In his presentation, Finn likened the wealth management business at Morgan Stanley to a funnel, moving clients from platforms like ETrade to working with a financial advisor and using fee-based or advisory products with a greater number of clients.

The goal is to “accelerate the path to advice,” he said. “I think people who follow us know that we talked about that as the funnel. We start with winning new clients, who bring in net new assets that we migrate into advisory relationships, which generates that recurring fee-based revenue.”

That can be lucrative. “We’ve averaged $100 billion in fee-based flows over the last couple of years at a blended 60 basis points [return on assets] net of financial advisor compensation,” Finn said. “That’s a couple of hundred million in [profit before tax] each year.”

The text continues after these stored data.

(* ===== verification/BlkMq.v ===== *)
(** * BlkMq: block requests and tag sets ([blk_mq.rs])

    Request operations, flags, buffers and requests with their accessors, and
    the configuration of a tag set.  The trait [BlockOps] declares the
    operations a driver provides and the crate neither implements nor calls
    it. *)

From S2P Require Import Prelude KernelError.

Definition BLK_MQ_MAX_DEPTH : Z := 32768.
Definition BLK_MQ_MAX_HW_QUEUES : Z := 128.

(** ** Operations *)

Inductive RequestOp :=
| Read | Write | Flush | Discard | WriteZeroes | SecureErase
| ZoneReset | ZoneOpen | ZoneClose | ZoneFinish.

#[export] Instance RequestOp_eq_dec : EqDecision RequestOp.
Proof. solve_decision. Defined.

(** The discriminants of [#[repr(u8)]]. *)
Definition op_code (o : RequestOp) : Z :=
  match o with
  | Read => 0 | Write => 1 | Flush => 2 | Discard => 3 | WriteZeroes => 4 | SecureErase => 5
  | ZoneReset => 6 | ZoneOpen => 7 | ZoneClose => 8 | ZoneFinish => 9
  end.

Definition is_read (o : RequestOp) : bool := match o with Read => true | _ => false end.
Definition is_write (o : RequestOp) : bool := match o with Write => true | _ => false end.
Definition has_data (o : RequestOp) : bool := match o with Read | Write => true | _ => false end.
Definition is_zone_op (o : RequestOp) : bool :=
  match o with ZoneReset | ZoneOpen | ZoneClose | ZoneFinish => true | _ => false end.

Definition op_from_u8 (v : Z) : option RequestOp :=
  if v =? 0 then Some Read
  else if v =? 1 then Some Write
  else if v =? 2 then Some Flush
  else if v =? 3 then Some Discard
  else if v =? 4 then Some WriteZeroes
  else if v =? 5 then Some SecureErase
  else if v =? 6 then Some ZoneReset
  else if v =? 7 then Some ZoneOpen
  else if v =? 8 then Some ZoneClose
  else if v =? 9 then Some ZoneFinish
  else None.

(** ** Flags *)

Record RequestFlags := mkFlags { bits : Z }.

Definition FLAGS_NONE : RequestFlags := mkFlags 0.
Definition FUA : RequestFlags := mkFlags (Z.shiftl 1 0).
Definition META : RequestFlags := mkFlags (Z.shiftl 1 1).
Definition SYNC : RequestFlags := mkFlags (Z.shiftl 1 2).
Definition NOWAIT : RequestFlags := mkFlags (Z.shiftl 1 3).
Definition RequestFlags_new : RequestFlags := FLAGS_NONE.
Definition with_fua (f : RequestFlags) : RequestFlags := mkFlags (Z.lor (bits f) (bits FUA)).
Definition with_sync (f : RequestFlags) : RequestFlags := mkFlags (Z.lor (bits f) (bits SYNC)).
Definition with_nowait (f : RequestFlags) : RequestFlags := mkFlags (Z.lor (bits f) (bits NOWAIT)).
Definition is_fua (f : RequestFlags) : bool := negb (Z.land (bits f) (bits FUA) =? 0).
Definition is_sync (f : RequestFlags) : bool := negb (Z.land (bits f) (bits SYNC) =? 0).
Definition is_nowait (f : RequestFlags) : bool := negb (Z.land (bits f) (bits NOWAIT) =? 0).

(** ** Buffers *)

Record BioVec := mkBioVec { bv_addr : Z; bv_len : Z; bv_offset : Z }.

Definition BioVec_new (addr len : Z) : BioVec := mkBioVec addr len 0.
Definition with_offset (addr len offset : Z) : BioVec := mkBioVec addr len offset.
Definition effective_addr {P : Profile} (v : BioVec) : comp Z := add_w 64 (bv_addr v) (bv_offset v).
Definition bv_is_empty (v : BioVec) : bool := bv_len v =? 0.
Definition BioVec_default : BioVec := BioVec_new 0 0.

(** ** Requests *)

Record Request := mkRequest {
  tag : Z; queue_id : Z; op : RequestOp; rq_flags : RequestFlags; sector : Z; nr_sectors : Z;
  bio_vec : BioVec }.

Definition Request_new (tag queue_id : Z) (op : RequestOp) : Request :=
  mkRequest tag queue_id op FLAGS_NONE 0 0 (BioVec_new 0 0).
Definition Request_read (tag queue_id sector nr_sectors : Z) : Request :=
  mkRequest tag queue_id Read FLAGS_NONE sector nr_sectors (BioVec_new 0 0).
Definition Request_write (tag queue_id sector nr_sectors : Z) : Request :=
  mkRequest tag queue_id Write FLAGS_NONE sector nr_sectors (BioVec_new 0 0).
Definition set_sector_range (r : Request) (s n : Z) : Request :=
  mkRequest (tag r) (queue_id r) (op r) (rq_flags r) s n (bio_vec r).
Definition set_bio_vec (r : Request) (v : BioVec) : Request :=
  mkRequest (tag r) (queue_id r) (op r) (rq_flags r) (sector r) (nr_sectors r) v.
Definition set_flags (r : Request) (f : RequestFlags) : Request :=
  mkRequest (tag r) (queue_id r) (op r) f (sector r) (nr_sectors r) (bio_vec r).
Definition byte_offset {P : Profile} (r : Request) : comp Z := mul_w 64 (sector r) 512.
Definition byte_len {P : Profile} (r : Request) : comp Z := mul_w 64 (nr_sectors r) 512.

(** ** Tag sets *)

Record TagSetConfig := mkTagSetConfig {
  nr_hw_queues : Z; queue_depth : Z; numa_node : Z; ts_flags : Z }.

Definition TagSetConfig_new (nr_hw_queues queue_depth : Z) : TagSetConfig :=
  mkTagSetConfig nr_hw_queues queue_depth (-1) 0.
Definition with_numa_node (c : TagSetConfig) (node : Z) : TagSetConfig :=
  mkTagSetConfig (nr_hw_queues c) (queue_depth c) node (ts_flags c).
Definition validate (c : TagSetConfig) : result KernelError () :=
  if nr_hw_queues c =? 0 then Err InvalidArgument
  else if nr_hw_queues c >? BLK_MQ_MAX_HW_QUEUES then Err InvalidArgument
  else if queue_depth c =? 0 then Err InvalidArgument
  else if queue_depth c >? BLK_MQ_MAX_DEPTH then Err InvalidArgument
  else Ok tt.
Definition total_tags {P : Profile} (c : TagSetConfig) : comp Z :=
  mul_w 32 (nr_hw_queues c) (queue_depth c).
Definition TagSetConfig_default : TagSetConfig := TagSetConfig_new 1 128.

(** ** Properties *)

(** A tag set is accepted exactly with 1 to 128 queues of depth 1 to 32768;
    the number of tags never overflows, validated or not. *)
Lemma tag_set_spec {P : Profile} (c : TagSetConfig) :
  u16 (nr_hw_queues c) -> u16 (queue_depth c) ->
  validate c =
    (if bool_decide (1 <= nr_hw_queues c <= BLK_MQ_MAX_HW_QUEUES /\
                     1 <= queue_depth c <= BLK_MQ_MAX_DEPTH)
     then Ok tt else Err InvalidArgument) /\
  total_tags c = Ret (nr_hw_queues c * queue_depth c) /\
  (validate c = Ok tt -> 1 <= nr_hw_queues c * queue_depth c <= 2 ^ 22).
Proof.
  intros Hq Hd. unfold BLK_MQ_MAX_HW_QUEUES, BLK_MQ_MAX_DEPTH.
  assert (validate c = (if bool_decide (1 <= nr_hw_queues c <= 128 /\ 1 <= queue_depth c <= 32768)
    then Ok tt else Err InvalidArgument)) as Hv.
  { unfold validate, BLK_MQ_MAX_HW_QUEUES, BLK_MQ_MAX_DEPTH, uint in *.
    case_bool_decide as H; repeat case_match; to_prop; try done; lia. }
  split_and!; [done | |].
  - unfold total_tags, mul_w. apply checked_in. unfold uint in *.
    change (2 ^ 16) with 65536 in *. change (2 ^ 32) with 4294967296. nia.
  - rewrite Hv. case_bool_decide as H; [intros _ | done]. change (2 ^ 22) with (128 * 32768). nia.
Qed.

(** The code of an operation decodes to it and no other byte decodes. *)
Lemma op_code_inv v o : op_from_u8 v = Some o <-> v = op_code o.
Proof.
  unfold op_from_u8. split.
  - intros H. repeat case_match; simplify_eq; by apply Z.eqb_eq.
  - by intros ->; destruct o.
Qed.

Lemma data_zone_ops o :
  has_data o = is_read o || is_write o /\ (is_zone_op o = true <-> 6 <= op_code o) /\
  has_data o && is_zone_op o = false.
Proof. destruct o; cbn; split_and!; try done; lia. Qed.

(** A sequence of flag builders: each flag reads as set exactly when it was set
    at the start or by one of the builders. *)
Inductive FlagOp := OpFua | OpSync | OpNowait.
#[export] Instance FlagOp_eq_dec : EqDecision FlagOp.
Proof. solve_decision. Defined.
Definition flag_step (f : RequestFlags) (o : FlagOp) : RequestFlags :=
  match o with OpFua => with_fua f | OpSync => with_sync f | OpNowait => with_nowait f end.

Lemma flag_step_read f o :
  is_fua (flag_step f o) = is_fua f || bool_decide (o = OpFua) /\
  is_sync (flag_step f o) = is_sync f || bool_decide (o = OpSync) /\
  is_nowait (flag_step f o) = is_nowait f || bool_decide (o = OpNowait).
Proof.
  unfold is_fua, is_sync, is_nowait, flag_step, with_fua, with_sync, with_nowait.
  destruct o; cbn [bits FUA SYNC NOWAIT]; by rewrite !bit_set, !set_bit by done.
Qed.

Lemma flag_run_read os f :
  is_fua (fold_left flag_step os f) = is_fua f || bool_decide (OpFua ∈ os) /\
  is_sync (fold_left flag_step os f) = is_sync f || bool_decide (OpSync ∈ os) /\
  is_nowait (fold_left flag_step os f) = is_nowait f || bool_decide (OpNowait ∈ os).
Proof.
  revert f; induction os as [| o os IH]; intros f; cbn [fold_left].
  { rewrite !bool_decide_false by apply not_elem_of_nil. by rewrite !orb_false_r. }
  destruct (IH (flag_step f o)) as (-> & -> & ->).
  destruct (flag_step_read f o) as (-> & -> & ->).
  rewrite <- !orb_assoc. split_and!; f_equal; 
    (match goal with |- bool_decide ?A || bool_decide ?B = _ =>
       rewrite <- (bool_decide_or A B); apply bool_decide_ext; rewrite elem_of_cons; intuition congruence end).
Qed.

(** Requests and tag sets, on every input.  Building a request in any
    way gives back the values it was built from, with its byte length exact
    and its byte offset exact for sectors below [2^55]; from there on the
    product overflows: a panic with overflow checks, the offset of another
    sector without.  A byte decodes to an operation exactly when it is its
    code, the zone operations are the codes from 6 on and carry no data.  A
    flag reads as set exactly when some builder of the sequence set it.  A tag
    set is accepted exactly with 1 to 128 queues of depth 1 to 32768, its
    number of tags never overflows, and a valid set has at most [2^22]. *)
Theorem requests_and_tag_sets (P : Profile) (r : Request) (v s n : Z) (os : list FlagOp)
    (b : BioVec) (c : TagSetConfig) :
  u64 s -> u32 n -> u16 (nr_hw_queues c) -> u16 (queue_depth c) ->
  let f := fold_left flag_step os RequestFlags_new in
  let r' := set_flags (set_bio_vec (set_sector_range r s n) b) f in
  r' = mkRequest (tag r) (queue_id r) (op r) f s n b /\
  byte_len r' = Ret (n * 512) /\
  byte_offset r' =
    (if s <? 2 ^ 55 then Ret (s * 512)
     else if overflow_checks then Panic else Ret (s mod 2 ^ 55 * 512)) /\
  set_sector_range (Request_new (tag r) (queue_id r) Read) s n =
    Request_read (tag r) (queue_id r) s n /\
  (forall o, (op_from_u8 v = Some o <-> v = op_code o) /\
     (is_zone_op o = true <-> 6 <= op_code o) /\ has_data o && is_zone_op o = false) /\
  (is_fua f = bool_decide (OpFua ∈ os) /\ is_sync f = bool_decide (OpSync ∈ os) /\
   is_nowait f = bool_decide (OpNowait ∈ os)) /\
  validate c =
    (if bool_decide (1 <= nr_hw_queues c <= BLK_MQ_MAX_HW_QUEUES /\
                     1 <= queue_depth c <= BLK_MQ_MAX_DEPTH)
     then Ok tt else Err InvalidArgument) /\
  total_tags c = Ret (nr_hw_queues c * queue_depth c) /\
  (validate c = Ok tt -> 1 <= nr_hw_queues c * queue_depth c <= 2 ^ 22).
Proof.
  intros Hs Hn Hq Hd f r'. split; [done |].
  split; [unfold byte_len, mul_w; apply checked_in; unfold uint in *; cbn; lia |].
  split; [by apply sector_offset |]. split; [done |].
  split; [intros o; split; [apply op_code_inv | apply data_zone_ops] |].
  split; [destruct (flag_run_read os RequestFlags_new) as (Hf & Hsy & Hnw); done |].
  by apply tag_set_spec.
Qed.

Lemma requests_and_tag_sets_witness :
  byte_offset (P := release) (set_flags (set_bio_vec (set_sector_range
    (Request_new 3 1 Write) (2 ^ 55 + 2) 8) BioVec_default) FLAGS_NONE) = Ret 1024 /\
  total_tags (P := release) (TagSetConfig_new 4 128) = Ret 512.
Proof.
  destruct (requests_and_tag_sets release (Request_new 3 1 Write) 0 (2 ^ 55 + 2) 8 [] BioVec_default
    (TagSetConfig_new 4 128) ltac:(by vm_compute) ltac:(by vm_compute) ltac:(by vm_compute)
    ltac:(by vm_compute)) as (_ & _ & Ho & _ & _ & _ & _ & Ht & _).
  split; [exact Ho | exact Ht].
Defined.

About 50 percent of Morgan Stanley’s $3.1 trillion of client assets that financial advisors work with are currently in fee-based accounts and products, according to the company. That could reach 60 percent to 70 percent over time, Finn said.

“There is still a significant opportunity within our own book to continue to migrate assets into advisory accounts,” he noted.

The firm’s wealth management business is also going to encourage its financial advisors to pursue banking relationships with clients, a tactic that its competitor Merrill Lynch has also focused on, with “lending penetration” and its “checking offering” the focus.

Financial advisors selling and recommending more alternative investments will round out the firm’s strategy, Finn said. “We’re going to drive transactional revenue through more adoption of our alts platform and our capital markets business,” he said. “Those together, we think, are going to do another couple of hundred million [profit before tax], let’s just say.

One plaintiff’s attorney noted that since Charles Schwab cut commissions to zero on stock trades and other transactions a few years ago, big firms have been looking to create other revenue streams to replace lost commission dollars.

“No brokerage firm can make money any more selling stock,” said Scott Silver, the attorney. “That’s why they’ve turned to products like alternative investments and annuities. Understanding what the fees are for those types of products requires a PhD. The message from the firm to the client is to use alternative investments and annuities to reduce risk, but first try to understand the fees and what you’re paying for these things.”

Meanwhile, Morgan Stanley continues to focus on technology for its financial advisors, including rolling out artificial intelligence functions, Finn said.

“AIMS Plus is just a chatbot for Morgan Stanley employees, but with the appropriate controls around it,” he said. “So our advisors will be able to use it to send emails, do research, create newsletters, all of the things that you can imagine.”